Salvo un par de toros, el encierro de Bernaldo de Quirós ha resultado deslucido, además de su justa presentación por lo que Octaviio García “El Payo” también regaló un octavo, sin suerte.
Justo cuando no había tela de donde cortar, el extremeño se sacó de su extensa imaginación una infinita gama para ligar suertes tanto con el capote como muleta hasta deslumbrar a cerca de diez mil espectadores congregados en La México.
La inspiración empezó al soltar la punta del capote en remate de recibo. El medido castigo que ha dado Ignacio a “Emperador” de Vista Hermosa le permitió a Miguel Ángel aguantar la embestida en cite largo para echarse la capa a la espalda.
De ahí surgieron Caleserinas y Tafayeras en el armonioso quite.
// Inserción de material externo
Lemma strip_prefix_Some p s r : strip_prefix p s = Some r <-> s = p +:+ r.
Proof.
  revert s. induction p as [|a p IH]; intros s.
  - split; [by intros [= ->] | by intros ->].
  - cbn. destruct s as [|b s]; [split; discriminate|].
    destruct (Ascii.eqb_spec a b) as [->|Hne].
    + rewrite IH. split; [by intros -> | by intros [= ->]].
    + split; [discriminate | intros [= H _]; congruence].
Qed.

Lemma starts_with_spec s p : starts_with s p = true <-> exists r, s = p +:+ r.
Proof.
  unfold starts_with. destruct (strip_prefix p s) as [r|] eqn:E.
  - split; [intros _; exists r; by apply strip_prefix_Some | done].
  - split; [done | intros [r Hr]]. apply strip_prefix_Some in Hr. congruence.
Qed.

Lemma starts_with_app p r : starts_with (p +:+ r) p = true.
Proof. apply starts_with_spec. by exists r. Qed.

(** ** Lists *)

Lemma position_Some {A} (f : A -> bool) l i :
  position f l = Some i ->
  exists x, l !! i = Some x /\ f x = true /\ Forall (fun y => f y = false) (take i l).
Proof.
  revert i. induction l as [|x l IH]; intros i; simpl; [done|].
  destruct (f x) eqn:E; [intros [= <-]; by exists x|].
  destruct (position f l) as [j|]; [|done]. intros [= <-].
  destruct (IH j eq_refl) as (y & Hy & Hf & Hall). exists y. simpl. auto.
Qed.

Lemma position_None {A} (f : A -> bool) l :
  position f l = None <-> Forall (fun y => f y = false) l.
Proof.
  induction l as [|x l IH]; simpl; [done|]. rewrite Forall_cons.
  destruct (f x) eqn:E; [split; [done | intros [? _]; done]|].
  destruct (position f l); simpl; [|by rewrite <- IH; tauto].
  split; [done|]. intros [_ H]. by apply IH in H.
Qed.

Lemma rposition_Some {A} (f : A -> bool) l i :
  rposition f l = Some i ->
  exists x, l !! i = Some x /\ f x = true /\ Forall (fun y => f y = false) (drop (S i) l).
Proof.
  revert i. induction l as [|x l IH]; intros i; simpl; [done|].
  destruct (rposition f l) as [j|] eqn:Ej.
  - intros [= <-]. destruct (IH j eq_refl) as (y & Hy & Hf & Hall). by exists y.
  - destruct (f x) eqn:E; [|done]. intros [= <-]. exists x. repeat split; [done|].
    rewrite drop_0. clear -Ej. induction l as [|y l IH]; simpl in *; [done|].
    destruct (rposition f l); [done|]. destruct (f y) eqn:Ey; [done|]. auto.
Qed.

Lemma rposition_None {A} (f : A -> bool) l :
  rposition f l = None <-> Forall (fun y => f y = false) l.
Proof.
  induction l as [|x l IH]; simpl; [done|]. rewrite Forall_cons.
  destruct (rposition f l); [|destruct (f x) eqn:E]; simpl.
  - split; [done|]. intros [_ H]. by apply IH in H.
  - split; [done | by intros [? _]].
  - split; [|done]. intros _. by split; [|apply IH].
Qed.

Lemma find_map_Some {A B} (f : A -> option B) l b :
  find_map f l = Some b ->
  exists pre x post, l = pre ++ x :: post /\ f x = Some b /\ Forall (fun y => f y = None) pre.
Proof.
  induction l as [|x l IH]; simpl; [done|]. destruct (f x) as [c|] eqn:E.
  - intros [= <-]. by exists [], x, l.
  - intros (pre & y & post & -> & Hy & Hpre)%IH. exists (x :: pre), y, post. auto.
Qed.

Lemma map_result_Ok {A B E} (f : A -> result B E) l k :
  map_result f l = Ok k <-> Forall2 (fun x y => f x = Ok y) l k.
Proof.
  revert k. induction l as [|x l IH]; intros k; simpl.
  - split; [intros [= <-]; constructor | by inversion 1].
  - destruct (f x) as [y|e] eqn:Ef; simpl; [|split; [done | inversion 1; congruence]].
    destruct (map_result f l) as [ys|e]; simpl.
    + split; [intros [= <-]; constructor; [done | by apply IH]|].
      inversion 1 as [|? z ? zs Hz Hzs]; subst. apply IH in Hzs. congruence.
    + split; [done|]. inversion 1 as [|? z ? zs Hz Hzs]; subst. by apply IH in Hzs.
Qed.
Y al descubrir que la embestida iba perdiendo recorrido, la capacidad de entendimiento paulatinamente se fue imponiendo.
En los medios, a base de Cambiados y pases de Pecho, al iniciar la faena, en un palmo de terreno, en tres diferentes sectores, Perera ha creado un emotivo trasteo, de esos que hacen parar al público de su asientos por lo estrujante.
El primero en el tercio hasta que se agotó embistiendo franco en redondo empapándolo con la muleta.
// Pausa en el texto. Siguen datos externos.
(** [str::replace]. *)
Definition str_replace (pat w s : string) : string :=
  if str_is_empty pat then replace_empty w s else str_join w (split_str pat O s).

(** The text around the first occurrence of a non-empty pattern. *)
Fixpoint split_first (pat s : string) : option (string * string) :=
  match strip_prefix pat s with
  | Some rest => Some ("", rest)
  | None =>
      match s with
      | "" => None
      | String a s' =>
          match split_first pat s' with
          | Some (l, r) => Some (String a l, r)
          | None => None
          end
      end
  end.

(** [str::replacen(pat, w, 1)]. *)
Definition str_replacen1 (pat w s : string) : string :=
  match split_first pat s with
  | Some (l, r) => l +:+ w +:+ r
  | None => s
  end.

(** [str::lines]: the line terminator is a newline or a carriage return and a
    newline. *)
Definition cr : string := String (byte_at 13) "".
Definition strip_cr (s : string) : string := default s (strip_suffix cr s).
Definition str_lines (s : string) : list string :=
  let parts := split_on newline s in
  match last parts with
  | Some l =>
      map strip_cr (removelast parts) ++ (if str_is_empty l then [] else [l])
  | None => []
  end.

(** ** Lemmas *)

Lemma list_ascii_app (a b : string) :
  list_ascii_of_string (a +:+ b) = (list_ascii_of_string a ++ list_ascii_of_string b)%list.
Proof. induction a as [|x a IH]; [done | exact (f_equal (cons x) IH)]. Qed.

Lemma string_of_list_app (a b : list ascii) :
  string_of_list_ascii (a ++ b)%list = string_of_list_ascii a +:+ string_of_list_ascii b.
Proof. induction a as [|x a IH]; [done | exact (f_equal (String x) IH)]. Qed.

Lemma str_rev_app a b : str_rev (a +:+ b) = str_rev b +:+ str_rev a.
Proof. unfold str_rev. by rewrite list_ascii_app, rev_app_distr, string_of_list_app. Qed.

Lemma str_rev_involutive s : str_rev (str_rev s) = s.
Proof.
  unfold str_rev. by rewrite list_ascii_of_string_of_list_ascii, rev_involutive,
    string_of_list_ascii_of_string.
Qed.

Lemma strip_suffix_Some suf s r : strip_suffix suf s = Some r <-> s = r +:+ suf.
Proof.
  unfold strip_suffix. destruct (strip_prefix (str_rev suf) (str_rev s)) as [t|] eqn:E.
  - apply strip_prefix_Some in E. apply (f_equal str_rev) in E.
    rewrite str_rev_app, !str_rev_involutive in E. subst s. split; [by intros [= <-]|].
    intros H. f_equal. apply (f_equal str_rev) in H. rewrite !str_rev_app in H.
    apply sapp_inj_l in H. by apply (f_equal str_rev) in H; rewrite !str_rev_involutive in H.
  - split; [done|]. intros ->. rewrite str_rev_app in E.
    destruct (strip_prefix_Some (str_rev suf) (str_rev suf +:+ str_rev r) (str_rev r)) as [_ H].
    rewrite H in E by done. discriminate E.
Qed.

Lemma ends_with_spec s suf : ends_with s suf = true <-> exists r, s = r +:+ suf.
Proof.
  unfold ends_with. destruct (strip_suffix suf s) as [r|] eqn:E.
  - apply strip_suffix_Some in E. split; [by exists r | done].
  - split; [done|]. intros [r Hr]. apply strip_suffix_Some in Hr. congruence.
Qed.

Lemma split_on_ne c s : split_on c s <> [].
Proof. destruct s as [|a s]; simpl; [done|]. destruct (Ascii.eqb a c); [done|]. by destruct (split_on c s). Qed.

Lemma split_on_app c a b :
  split_on c (a +:+ String c b) = (split_on c a ++ split_on c b)%list.
Proof.
  induction a as [|x a IH]; simpl; [by rewrite Ascii.eqb_refl|].
  destruct (Ascii.eqb x c); [exact (f_equal (cons "") IH)|].
  change ((fix append (s1 s2 : string) := match s1 with "" => s2 | String x0 s1' => String x0 (append s1' s2) end) a (String c b))
    with (a +:+ String c b). rewrite IH.
  pose proof (split_on_ne c a). by destruct (split_on c a).
Qed.

(** A string without the byte [c]. *)
Definition lacks (c : ascii) (s : string) : Prop := split_on c s = [s].

Lemma lacks_cons c a s : lacks c (String a s) <-> a <> c /\ lacks c s.
Proof.
  unfold lacks. simpl. destruct (Ascii.eqb_spec a c) as [->|Hne].
  - split; [discriminate | tauto].
  - pose proof (split_on_ne c s). destruct (split_on c s) as [|p ps]; [done|].
    split; [intros [= -> ->]; done | intros [_ [= -> ->]]; done].
Qed.

Lemma split_on_lacks c s : Forall (lacks c) (split_on c s).
Proof.
  induction s as [|a s IH]; simpl; [by repeat constructor|].
  destruct (Ascii.eqb_spec a c) as [->|Hne]; [by constructor|].
  pose proof (split_on_ne c s). destruct (split_on c s) as [|p ps]; [done|].
  apply Forall_cons in IH as [Hp Hps]. constructor; [by apply lacks_cons | done].
Qed.

Lemma join_cons sep x l : l <> [] -> str_join sep (x :: l) = x +:+ sep +:+ str_join sep l.
Proof. by destruct l. Qed.

Lemma join_app sep l k :
  l <> [] -> k <> [] -> str_join sep (l ++ k)%list = str_join sep l +:+ sep +:+ str_join sep k.
Proof.
  intros Hl Hk. induction l as [|x l IH]; [done|]. destruct l as [|y l]; [by apply join_cons|].
  change ((x :: y :: l) ++ k)%list with (x :: ((y :: l) ++ k))%list. rewrite join_cons by done.
  rewrite IH by done. rewrite (join_cons sep x (y :: l)) by done. by rewrite !sapp_assoc.
Qed.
Segundo, al compenetrarse en pases aflamencados que culminaron en una serie de Cambios de mano por la espalda al pasar la muleta de una mano a otra como si fueran malabares.
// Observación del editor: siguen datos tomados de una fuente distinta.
(* ===== verification/Events.v ===== *)
(** * Hooks and session events

    Models [crates/types/src/hook.rs] and [crates/types/src/event.rs]: hook
    registrations, the effects hooks may return, and the append-only session
    event log with every record it carries.  Constructor and field names are
    the source's with the type's name (or an abbreviation) in front. *)

From Stdlib Require Import Ascii String.
From stdpp Require Import base list gmap strings.
From S2P Require Import Prelude Message.

Section Events.
Context {J : SerdeJson}.

(** ** Hooks ([hook.rs]) *)

(* crates/types/src/hook.rs, HookEvent *)
Inductive HookEvent :=
| HookEvent_SessionStart
| HookEvent_InstructionsLoaded
| HookEvent_UserPromptSubmit
| HookEvent_PreToolUse
| HookEvent_PermissionRequest
| HookEvent_PostToolUse
| HookEvent_PostToolUseFailure
| HookEvent_Notification
| HookEvent_SubagentStart
| HookEvent_SubagentStop
| HookEvent_Stop
| HookEvent_StopFailure
| HookEvent_ConfigChange
| HookEvent_PreCompact
| HookEvent_PostCompact
| HookEvent_SessionEnd
| HookEvent_Elicitation
| HookEvent_ElicitationResult.

(* crates/types/src/hook.rs, HookMatcher *)
Record HookMatcher := mkHookMatcher {
  matcher_pattern : string;
  matcher_field : option string
}.

(* crates/types/src/hook.rs, CommandHookHandler *)
Record CommandHookHandler := mkCommandHookHandler {
  command_hook_command : string;
  command_hook_asynchronous : bool
}.

(* crates/types/src/hook.rs, HttpHookHandler *)
Record HttpHookHandler := mkHttpHookHandler {
  http_hook_url : string;
  http_hook_method : string;
  http_hook_headers : gmap string string
}.

(* crates/types/src/hook.rs, PromptHookHandler *)
Record PromptHookHandler := mkPromptHookHandler {
  prompt_hook_prompt : string
}.

(* crates/types/src/hook.rs, AgentHookHandler *)
Record AgentHookHandler := mkAgentHookHandler {
  agent_hook_prompt : string;
  agent_hook_allowed_tools : list ToolName
}.

(* crates/types/src/hook.rs, WasmHookHandler *)
Record WasmHookHandler := mkWasmHookHandler {
  wasm_hook_module : string;
  wasm_hook_entrypoint : string
}.

(* crates/types/src/hook.rs, HookHandlerKind *)
Inductive HookHandlerKind :=
| HandlerKind_Command
| HandlerKind_Http
| HandlerKind_Prompt
| HandlerKind_Agent
| HandlerKind_Wasm.

(* crates/types/src/hook.rs, HookHandler *)
Inductive HookHandler :=
| Handler_Command (value : CommandHookHandler)
| Handler_Http (value : HttpHookHandler)
| Handler_Prompt (value : PromptHookHandler)
| Handler_Agent (value : AgentHookHandler)
| Handler_Wasm (value : WasmHookHandler).

(* crates/types/src/hook.rs, PermissionDecision *)
Inductive PermissionDecision :=
| Decision_Allow
| Decision_Deny
| Decision_Ask.

(* crates/types/src/hook.rs, PermissionBehavior *)
Inductive PermissionBehavior :=
| Behavior_Allow
| Behavior_Deny.

(* crates/types/src/hook.rs, GateDecision *)
Inductive GateDecision :=
| Gate_Allow
| Gate_Block.

(* crates/types/src/hook.rs, ElicitationAction *)
Inductive ElicitationAction :=
| Elicit_Accept
| Elicit_Decline
| Elicit_Cancel.

(* crates/types/src/hook.rs, HookMutationPermission *)
Inductive HookMutationPermission :=
| Mutation_Deny
| Mutation_Allow
| Mutation_ReviewRequired.

(* crates/types/src/hook.rs, HookHostApiGrant *)
Inductive HookHostApiGrant :=
| HostApi_GetHookContext
| HostApi_EmitHookEffect
| HostApi_Log
| HostApi_ReadFile
| HostApi_WriteFile
| HostApi_ListDir
| HostApi_SpawnMcp
| HostApi_ResolveSkill.

(* crates/types/src/hook.rs, HookEffectPolicy *)
Record HookEffectPolicy := mkHookEffectPolicy {
  effects_message_mutation : HookMutationPermission;
  effects_allow_context_injection : bool;
  effects_allow_instruction_injection : bool;
  effects_allow_tool_arg_rewrite : bool;
  effects_allow_permission_decision : bool;
  effects_allow_gate_decision : bool;
  effects_allow_tui_event_emission : bool
}.

(* crates/types/src/hook.rs, HookNetworkPolicy *)
Inductive HookNetworkPolicy :=
| HookNetwork_Deny
| HookNetwork_Allow
| HookNetwork_AllowDomains (domains : list string).

(* crates/types/src/hook.rs, HookExecutionPolicy *)
Record HookExecutionPolicy := mkHookExecutionPolicy {
  exec_plugin_id : option PluginId;
  exec_plugin_root : option PathBuf;
  exec_read_roots : list PathBuf;
  exec_write_roots : list PathBuf;
  exec_exec_roots : list PathBuf;
  exec_network : HookNetworkPolicy;
  exec_host_api_grants : list HookHostApiGrant;
  exec_effects : HookEffectPolicy
}.

(* crates/types/src/hook.rs, HookRegistration *)
Record HookRegistration := mkHookRegistration {
  hook_name : HookName;
  hook_event : HookEvent;
  hook_matcher : option HookMatcher;
  hook_handler : HookHandler;
  hook_timeout_ms : option N;
  hook_execution : option HookExecutionPolicy
}.

(* crates/types/src/hook.rs, MessageSelector *)
Inductive MessageSelector :=
| Selector_Current
| Selector_MessageId (message_id : MessageId)
| Selector_LastOfRole (role : MessageRole).

(* crates/types/src/hook.rs, MessagePatch *)
Record MessagePatch := mkMessagePatch {
  patch_role : option MessageRole;
  patch_replace_parts : option (list MessagePart);
  patch_append_parts : list MessagePart
}.

(* crates/types/src/hook.rs, HookEffect *)
Inductive HookEffect :=
| Effect_AppendMessage (role : MessageRole) (parts : list MessagePart)
| Effect_ReplaceMessage (selector : MessageSelector) (message : Message)
| Effect_PatchMessage (selector : MessageSelector) (patch : MessagePatch)
| Effect_RemoveMessage (selector : MessageSelector)
| Effect_AddContext (text : string)
| Effect_SetPermissionDecision (decision : PermissionDecision) (reason : option string)
| Effect_SetPermissionBehavior (behavior : PermissionBehavior) (reason : option string)
| Effect_SetGateDecision (decision : GateDecision) (reason : option string)
| Effect_Elicitation (action : ElicitationAction) (content : option string)
| Effect_RewriteToolArgs (tool_name : ToolName) (arguments : Value)
| Effect_InjectInstruction (text : string)
| Effect_ShowToast (variant : string) (message : string)
| Effect_AppendPrompt (text : string) (only_when_empty : bool)
| Effect_Stop (reason : string).

(* crates/types/src/hook.rs, HookResult *)
Record HookResult := mkHookResult {
  hook_result_effects : list HookEffect
}.

(* crates/types/src/hook.rs, HookContext *)
Record HookContext := mkHookContext {
  ctx_event : HookEvent;
  ctx_session_id : SessionId;
  ctx_agent_session_id : AgentSessionId;
  ctx_turn_id : option TurnId;
  ctx_fields : gmap string string;
  ctx_payload : Value
}.

(** ** Status enums and records of the event log ([event.rs]) *)

(* crates/types/src/event.rs, AgentStatus *)
Inductive AgentStatus :=
| AgentStatus_Queued
| AgentStatus_Running
| AgentStatus_WaitingApproval
| AgentStatus_WaitingMessage
| AgentStatus_Completed
| AgentStatus_Failed
| AgentStatus_Cancelled.

(* crates/types/src/event.rs, TaskStatus *)
Inductive TaskStatus :=
| TaskStatus_Open
| TaskStatus_Queued
| TaskStatus_Running
| TaskStatus_WaitingApproval
| TaskStatus_WaitingMessage
| TaskStatus_Completed
| TaskStatus_Failed
| TaskStatus_Cancelled.

(* crates/types/src/event.rs, MonitorStatus *)
Inductive MonitorStatus :=
| MonitorStatus_Running
| MonitorStatus_Completed
| MonitorStatus_Failed
| MonitorStatus_Cancelled.

(* crates/types/src/event.rs, CronStatus *)
Inductive CronStatus :=
| CronStatus_Scheduled
| CronStatus_Completed
| CronStatus_Cancelled
| CronStatus_Failed.

(* crates/types/src/event.rs, BrowserStatus *)
Inductive BrowserStatus :=
| BrowserStatus_Open
| BrowserStatus_Closed
| BrowserStatus_Failed.

(* crates/types/src/event.rs, MonitorStream *)
Inductive MonitorStream :=
| MonitorStream_Stdout
| MonitorStream_Stderr.

(* crates/types/src/event.rs, WorktreeScope *)
Inductive WorktreeScope :=
| WorktreeScope_Session
| WorktreeScope_ChildAgent.

(* crates/types/src/event.rs, WorktreeStatus *)
Inductive WorktreeStatus :=
| WorktreeStatus_Active
| WorktreeStatus_Inactive
| WorktreeStatus_Removed.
Y la tercera al tirar citando de espaldas por Dosantinas y muletazos de El Duende en torno a su cuerpo. ¡Vaya Jale!.
Bajo ese panorama en el que tuvo al aficionado en un puño depositó una entera en buen sitio para recibir las dos orejas entre aclamaciones por la inspirada inventiva.
Poca fuerza tuvo su primero, protestado por escasez de cornamenta al que en breve despachó de estocada caída a cambio de tibias palmas. Y su segundo llegó parado al último tercio, y su empeño fue premiado con salida al tercio, luego de tres viajes con el acero.
El propio Perera también se iba a convertir en excelente anfitrión al cederle a Armillita IV al toro de la confirmación de alternativa, pues mientras él le dio el discurso de bienvenida, le solicitó a Fermín III entregara los avíos a su hijo.
Emotiva escena, la tercia vestida de luces en compañía de un civil, al fin torero.
En tres Verónicas y la Media el confirmante dejó ver la tersura de capa. Ignacio Meléndez le dio la ración necesaria al quebrantar con la vara. Y por bajo comenzó la faena.
La firmó por derecha, y en ella asomó las artísticas cualidades como en ese quinto y sexto en redondos. Además recuperó con un oportuno toque la embestida cuando “Pata Negra”, herrado a fuego con el número 515 y de romana, 502, estaba perdiendo el ritmo.
El remate herguido al realizar un cambio de mano por la cara le permitió depositar una entera en la cruz para recibir su primera oreja al debutar en el máximo coso. Lamentablemente tras banderillas su segundo astado se rompió un pitón al rematar en un burladero. Y su honrosa actuación fue premiada entre ovaciones, al tercer viaje.
“El Payo”, que brindara al campeón mundial de box Juan Manuel Márquez el tercero en el orden realizó una faena intermitente frente al otro buen toro de Bernaldo de Quirós, cansino en sus viajes pero claro.
Los destellos le salvaron la actuación al culminar de entera y descabello para saludar desde el tercio. Tobillero, el quinto, arreaba además a su paso. Así entre dudas fue empalado Octavio y más tarde cayó en la cara de “Miracielo”.
De pinchazo y entera se llevó palmas. Y la emoción al recibir a Porta gayola se diluyó ante la debilidad de remos al regalar un octavo de Barralva. Aun parado, le metió una entera alcanzando palmas.
Pero lo hecho por Perera fue revivido al llevarlo a hombros en un auténtico recreo.
FICHA
Quinta corrida de temporada. Asistencia cercana a los diez mil espectadores. Tarde agradable, sin viento y calurosa, más el clima del diestro español.
Se lidiaron seis ejemplares de Bernaldo de Quirós. Funcionaron el primero y tercero en el orden; el segundo fue protestado. Pesos: 502, 485, 480, 520, 521 y 498.
Hubo dos toros de regalo. Séptimo (485) de Vista Hermosa y octavo, Barralva, 493.
Jesús Morales condujo el festejo, bajo protestas al autorizar al segundo en el orden.
Miguel Ángel Perera: Silencio, al tercio y dos orejas.
Octavio García El Payo: Al tercio, silencio y silencio.
Fermín Espinosa Armillita: Oreja y silencio.